The Federal Communications Commission, AT&T’s primary regulator, has never resisted these sugary blandishments. “We are pro-open Internet and pro-cupcake,” an FCC spokeswoman told the Wall Street Journal about “cupcake-gate” in December.

The New York Times’ Edward Wyatt did fine investigative-pastry work this spring on the “military precision” of AT&T’s cupcake offensive – aka Operation Cupcake – to win over the Federal Communications Commission in particular:

Therefore: Operation Cupcake. As the Federal Communications Commission debated final rules last December on how Internet service providers should manage their traffic, AT&T delivered 1,500 of these opulent desserts to the F.C.C.’s headquarters here.

Like many other big corporations, AT&T annually blankets power brokers with token holiday gifts, but the cupcake campaign was notable for its military precision. A three-page spreadsheet, stamped “AT&T Proprietary (Internal Use Only),” detailed how the desserts were to be deployed to each of the 63 commission offices: four dozen were assigned to the enforcement bureau, 10 dozen to the wireless divisions, 12 cupcakes to each of four commissioners, and 18 to the chairman, and so on.

As it turns out, AT&T had begun its $39 billion courting of T-Mobile about the same time.

There is more evidence that cupcakes have reached a saturation point in the wider culture ever since Carrie Bradshaw bit into a Magnolia confection on Sex and the City.

Cupcakes have become an in-joke in intelligence circles: There was also another Operation Cupcake this summer, when the British intelligence service MI-6 hacked into an Al-Qaeda network to replace bomb-making instructions with an extensive list of America’s best cupcakes.

**Cupcakes are omnipresent: ** Georgetown Cupcake has its own reality show. New York City is proliferating with cupcake shops, ranging from Magnolia to Buttercup. In the dark labor-market days of 2010, cupcake shops were among the few businesses that were adding jobs.

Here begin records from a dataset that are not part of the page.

Lemma respects_chargeback m now v why : known m → rf_autoManaged (ac_chargeback m) = true →
  respects (ac_merchantId m) (λ m, m {{ ac_chargeback := applyAuto tierRaised now v why (ac_chargeback m) }}).
Proof. own_flag. Qed.

Lemma respects_ambiguous m now v why : known m → rf_autoManaged (ac_ambiguousRisk m) = true →
  respects (ac_merchantId m) (λ m, m {{ ac_ambiguousRisk := applyAuto (λ b, b) now v why (ac_ambiguousRisk m) }}).
Proof. own_flag. Qed.

Lemma respects_aml m now v why : known m → rf_autoManaged (ac_amlReview m) = true →
  respects (ac_merchantId m) (λ m, m {{ ac_amlReview := applyAuto (λ b, b) now v why (ac_amlReview m) }}).
Proof. own_flag. Qed.

Lemma alone_evaluateTier now m : known m → alone risk_handle steady (RiskTieringService.evaluateMerchantEntity now m) (λ _, True).
Proof.
  intros Hm. unfold RiskTieringService.evaluateMerchantEntity. fold (autoManaged m). destruct (autoManaged m) eqn:Ha; cbn [negb]; [|by apply alone_ret].
  apply alone_then; [apply alone_countSettled|]. intros charges. apply alone_then; [apply alone_silent; by repeat eexists|]. intros lost.
  destruct (charges <? MIN_SAMPLE_SIZE); [by apply alone_ret|]. cbv zeta. destruct (TIER_POLICIES _) as [b d].
  apply alone_then; [|intros; by apply alone_ret]. destruct (_ || _); [|by apply alone_ret]. apply alone_then.
  - apply alone_lift, (alone_modify _ (withPolicy (b, d))). by apply respects_policy.
  - intros _. case_match; [|by apply alone_ret]. apply alone_then; [apply alone_topUps|]. intros. by apply alone_ret.
Qed.
(** The payouts' balances of one merchant. *)
Lemma balance_spec mid code n events : ledger_wf events → (∃ c, Currency.wf c ∧ code = Currency.code c) →
  PayoutService.mkBalance mid code n ∈ PayoutService.netByAccount events ↔ own_activity mid code events ∧ n = account_net mid code events.
Proof.
  intros Hwf (c & Hc & Hcode). pose proof (ledger_merchant_wf _ Hwf) as Hm. pose proof (netByAccount_nets events Hm) as [Hnd Hkey Hnet Hall]. rewrite own_activity_entries.
  unfold PayoutService.netByAccount. set (m := foldl _ _ _) in *. assert (String.length code = 3%nat) as Hlen by by rewrite Hcode; apply wf_code_length.
  split.
  - intros ([k b] & Hb & Hin)%list_elem_of_fmap. cbn in Hb. subst b. split; [|exact (Hnet k _ Hin)]. destruct (Hkey _ _ Hin) as [-> _]. cbn in Hin.
    apply (list_elem_of_fmap_2 fst) in Hin. apply balance_origin in Hin. cbn [app fmap list_fmap] in Hin. apply list_elem_of_fmap in Hin as (e & He & Hein).
    exists e. split; [done|]. apply balance_key_inj; [|done|by rewrite <- He]. unfold entries_wf in Hm. rewrite Forall_forall in Hm. by apply Hm.
  - intros [(e & He & <- & <-) ->]. specialize (Hall e He) as Hk. apply list_elem_of_fmap in Hk as ([k b] & Hk & Hin). cbn in Hk. subst k.
    apply list_elem_of_fmap. exists (PayoutService.balance_key e, b). split; [|done]. cbn. destruct (Hkey _ _ Hin) as [Hk (c' & Hc' & Hb)].
    destruct (balance_key_inj (PayoutService.bl_merchantId b) (PayoutService.bl_currencyCode b) e) as [E1 E2]; [|by rewrite Hb; apply wf_code_length|done|].
    { unfold entries_wf in Hm. rewrite Forall_forall in Hm. by apply Hm. }
    pose proof (Hnet _ _ Hin) as Hn. rewrite <- E1, <- E2 in Hn. unfold account_net. rewrite <- Hn. destruct b as [bm bc bn]. cbn in E1, E2 |- *. by rewrite E1, E2.
Qed.

(** C36: statements reconcile with payouts: over the same window, the balance the payout
    sweep computes for a merchant in a currency is exactly the net settlement of the
    merchant's statement in that currency, and every currency the merchant has ledger
    activity in has one. *)
Theorem net_settlement_reconciles (mid : string) (since until : Date) (ledger : list LedgerOutboxEvent.t) (lost : list Dispute.t)
    (bs : list StatementCurrencyBreakdown) :
  ledger_wf ledger → disputes_wf lost → breakdownsOf mid (findCreatedBetween since until ledger) lost = Ok bs →
  ∀ code n, PayoutService.mkBalance mid code n ∈ PayoutService.netByAccount (PayoutService.findCreatedBetween since until ledger)
    ↔ own_activity mid code (PayoutService.findCreatedBetween since until ledger)
      ∧ ∃ b, b ∈ bs ∧ sb_currencyCode b = code ∧ sb_netSettlement b = n.
Proof.
  intros Hl Hd Hbs code n. set (window := PayoutService.findCreatedBetween since until ledger).
  assert (window ≡ₚ findCreatedBetween since until ledger) as Hp by (symmetry; apply orderBy_perm).
  assert (ledger_wf window) as Hw by (intros ev [_ Hev]%list_elem_of_filter; by apply Hl).
  assert (ledger_wf (findCreatedBetween since until ledger)) as Hw' by (intros ev Hev; apply Hw; by rewrite Hp).
  destruct (breakdowns_ok mid _ lost Hw' Hd) as (bs' & Hbs' & Hn & Hwf). rewrite Hbs in Hbs'. injection Hbs' as <-.
  destruct (tally_codes mid (findCreatedBetween since until ledger) lost) as [Hnd Hc].
  assert (∀ b, b ∈ bs → sb_netSettlement b = account_net mid (sb_currencyCode b) window) as Hnet.
  { intros b Hb. rewrite (account_net_perm mid _ _ _ Hp), <- (exact_net mid _ _ lost), <- tally_at.
    change (sb_currencyCode b) with (bk_currencyCode (numbers b)). rewrite atCode_elem; [done|done|]. rewrite <- Hn. by apply list_elem_of_fmap_2. }
  assert (own_activity mid code window → code ∈ sb_currencyCode <$> bs) as Hact.
  { intros (ev & e & Hev & Hrest). assert (code ∈ codes (tally mid (findCreatedBetween since until ledger) lost)) as Hin
      by (apply Hc; left; exists ev, e; by rewrite <- Hp). rewrite <- Hn in Hin. unfold codes in Hin. by rewrite <- list_fmap_compose in Hin. }
  split.
  - intros Hin. assert (∃ c, Currency.wf c ∧ code = Currency.code c) as Hcur.
    { pose proof (netByAccount_nets _ (ledger_merchant_wf _ Hw)) as [_ Hkey _ _]. apply list_elem_of_fmap in Hin as ([k b] & Hb & Hin). cbn in Hb. subst b. by apply (Hkey k _ Hin). }
    apply balance_spec in Hin as [Ha ->]; [|done|done]. split; [done|]. apply Hact, list_elem_of_fmap in Ha as (b & -> & Hb). exists b. split_and!; [done|done|]. by apply Hnet.
  - intros [Ha (b & Hb & <- & <-)]. apply balance_spec; [done| |by split; [|apply Hnet]]. rewrite Forall_forall in Hwf. destruct (Hwf b Hb) as [(c & Hc' & Hb' & _)]. by exists c.
Qed.

(** ** Adjacent periods *)

Lemma window_split {A} (time : A → Date) (Q : A → Prop) `{∀ x, Decision (Q x)} a b c (l : list A) : a ≤ b ≤ c →
  filter (λ x, Q x ∧ a ≤ time x < c) l ≡ₚ filter (λ x, Q x ∧ a ≤ time x < b) l ++ filter (λ x, Q x ∧ b ≤ time x < c) l.
Proof.
  intros Hle. induction l as [|x l IH]; [done|]. rewrite !filter_cons. repeat case_decide; try (exfalso; destruct (Z.lt_ge_cases (time x) b); naive_solver lia).
  - by rewrite IH.
  - rewrite IH. by apply Permutation_middle.
  - done.
Qed.

Lemma findCreatedBetween_split a b c ledger : a ≤ b ≤ c →
  findCreatedBetween a c ledger ≡ₚ findCreatedBetween a b ledger ++ findCreatedBetween b c ledger.
Proof.
  intros Hle. unfold findCreatedBetween. rewrite !orderBy_perm. unfold PayoutService.findCreatedBetween.
  pose proof (window_split LedgerOutboxEvent.createdAt (λ _, True) a b c ledger Hle) as H.
  assert (∀ a c, filter (λ ev, True ∧ a ≤ LedgerOutboxEvent.createdAt ev < c) ledger = filter (λ ev, a ≤ LedgerOutboxEvent.createdAt ev < c) ledger) as E
    by (intros; apply list_filter_iff; tauto). by rewrite !E in H.
Qed.

Lemma disputes_split mid status a b c l : a ≤ b ≤ c →
  findByMerchantStatusInRange mid status a c l ≡ₚ findByMerchantStatusInRange mid status a b l ++ findByMerchantStatusInRange mid status b c l.
Proof.
  intros Hle. unfold findByMerchantStatusInRange.
  pose proof (window_split Dispute._createdAt (λ d, Dispute._merchantId d = mid ∧ Dispute._status d = status) a b c l Hle) as H.
  assert (∀ a c, filter (λ d, (Dispute._merchantId d = mid ∧ Dispute._status d = status) ∧ a ≤ Dispute._createdAt d < c) l
                 = filter (λ d, Dispute._merchantId d = mid ∧ Dispute._status d = status ∧ a ≤ Dispute._createdAt d < c) l) as E
    by (intros; apply list_filter_iff; tauto). by rewrite !E in H.
Qed.

(** What is in the tables for a merchant and a period. *)
Definition exactPeriod (mid code : string) (since until : Date) (ledger : list LedgerOutboxEvent.t) (disputes : list Dispute.t) : MutableBreakdown :=
  exact mid code (findCreatedBetween since until ledger) (findByMerchantStatusInRange mid (RESOLVED LOST) since until disputes).

Lemma exactPeriod_split mid code a b c ledger disputes : a ≤ b ≤ c →
  exactPeriod mid code a c ledger disputes = plus (exactPeriod mid code a b ledger disputes) (exactPeriod mid code b c ledger disputes).
Proof.
  intros Hle. unfold exactPeriod, exact. rewrite (total_perm _ _ _ _ (findCreatedBetween_split a b c ledger Hle)).
  rewrite (total_perm _ _ _ _ (disputes_split mid (RESOLVED LOST) a b c disputes Hle)). rewrite !total_app, <- !plus_assoc. f_equal. by rewrite plus_swap.
Qed.

(** What a statement says in a currency, zero where it has no breakdown. *)
Definition stated (bs : list StatementCurrencyBreakdown) (code : string) : MutableBreakdown := atCode (numbers <$> bs) code.

Definition breakdownsBetween (mid : string) (since until : Date) (ledger : list LedgerOutboxEvent.t) (disputes : list Dispute.t)
    : result (list StatementCurrencyBreakdown) :=
  breakdownsOf mid (findCreatedBetween since until ledger) (findByMerchantStatusInRange mid (RESOLVED LOST) since until disputes).

Lemma findCreatedBetween_wf a b ledger : ledger_wf ledger → ledger_wf (findCreatedBetween a b ledger).
Proof. intros Hl ev [_ Hev]%orderBy_elem%list_elem_of_filter. by apply Hl. Qed.

Lemma disputes_range_wf mid status a b l : disputes_wf l → disputes_wf (findByMerchantStatusInRange mid status a b l).
Proof. intros Hl d [_ Hd]%list_elem_of_filter. by apply Hl. Qed.

Lemma breakdownsBetween_ok mid a b ledger disputes : ledger_wf ledger → disputes_wf disputes →
  ∃ bs, breakdownsBetween mid a b ledger disputes = Ok bs ∧ Forall breakdown_wf bs ∧ NoDup (sb_currencyCode <$> bs)
    ∧ (∀ code, stated bs code = exactPeriod mid code a b ledger disputes)
    ∧ ∀ b', b' ∈ bs → stated bs (sb_currencyCode b') = numbers b'.
Proof.
  intros Hl Hd. destruct (breakdowns_ok mid (findCreatedBetween a b ledger) (findByMerchantStatusInRange mid (RESOLVED LOST) a b disputes)) as (bs & Hbs & Hn & Hwf);
    [by apply findCreatedBetween_wf|by apply disputes_range_wf|]. exists bs.
  destruct (tally_codes mid (findCreatedBetween a b ledger) (findByMerchantStatusInRange mid (RESOLVED LOST) a b disputes)) as [Hnd _].
  assert (sb_currencyCode <$> bs = codes (numbers <$> bs)) as Hc by (unfold codes; by rewrite <- list_fmap_compose). rewrite <- Hn in Hnd.
  split_and!; [done|done|by rewrite Hc|intros code; unfold stated; rewrite Hn; apply tally_at|].
  intros b' Hb'. change (sb_currencyCode b') with (bk_currencyCode (numbers b')). apply atCode_elem; [done|by apply list_elem_of_fmap_2].
Qed.

(** Statements add up: over the same ledger and disputes, the statement of a period
    says in every currency and every number the sum of what the statements of its two
    parts say. *)
Theorem adjacent_periods_add_up (mid : string) (a b c : Date) (ledger : list LedgerOutboxEvent.t) (disputes : list Dispute.t) :
  a ≤ b ≤ c → ledger_wf ledger → disputes_wf disputes →
  ∃ whole part1 part2, breakdownsBetween mid a c ledger disputes = Ok whole
    ∧ breakdownsBetween mid a b ledger disputes = Ok part1 ∧ breakdownsBetween mid b c ledger disputes = Ok part2
    ∧ ∀ code, stated whole code = plus (stated part1 code) (stated part2 code).
Proof.
  intros Hle Hl Hd. destruct (breakdownsBetween_ok mid a c ledger disputes Hl Hd) as (w & Hw & _ & _ & Ew & _).
  destruct (breakdownsBetween_ok mid a b ledger disputes Hl Hd) as (p1 & H1 & _ & _ & E1 & _).
  destruct (breakdownsBetween_ok mid b c ledger disputes Hl Hd) as (p2 & H2 & _ & _ & E2 & _).
  exists w, p1, p2. split_and!; [done..|]. intros code. rewrite Ew, E1, E2. by apply exactPeriod_split.
Qed.

(** ** What was done for a merchant *)

(** Ordinary business: a card charge and a buy-now-pay-later order, with their fees, and
    their refunds. A charge that is split, converted or partly held back is not. *)
Inductive dealing :=
  | SOLD (amount platformFee : Money.t)
  | SOLD_LATER (amount platformFee providerFee : Money.t)
  | RETURNED (amount : Money.t)
  | RETURNED_LATER (amount : Money.t).

Record deal := mkDeal { dl_merchant : string; dl_at : Date; dl_what : dealing }.

(** The event the deal is booked with. *)
Definition booking (d : deal) (id subject : string) : result LedgerOutboxEvent.t :=
  match dl_what d with
  | SOLD m fee => LedgerOutboxEvent.createChargeEntries (dl_at d) (mkChargeEntriesParams id subject (dl_merchant d) m fee None None None)
  | SOLD_LATER m fee providerFee => LedgerOutboxEvent.createBnplCaptureEntries (dl_at d) id subject (dl_merchant d) m fee providerFee
  | RETURNED m => LedgerOutboxEvent.createRefundEntries (dl_at d) (mkRefundEntriesParams id subject (dl_merchant d) m None None None)
  | RETURNED_LATER m => LedgerOutboxEvent.createBnplRefundEntries (dl_at d) id subject (dl_merchant d) m
  end.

Wall Street has embraced the cupcake frothiness: Becoming a cupcake baker has become a cliche for out-of-work Wall Streetersof pet-rock proportions. Crumbs pursued an initial public offering this spring, which led at least one commentator to fret that we’re in a cupcake bubble similar to the burst of sugary whimsy that puffed up Krispy Kreme’s valuation during the Great Doughnut Bubble of 2003.

AT&T’s cupcake seduction didn’t work on the FCC – which is now leaning towards supporting the Justice Department’s opposition to the T-Mobile deal. Maybe it’s time for the company to return to its old standby, cookies.

Or then, there are brownies. In the great line-up of sweets, they may be due to have a moment.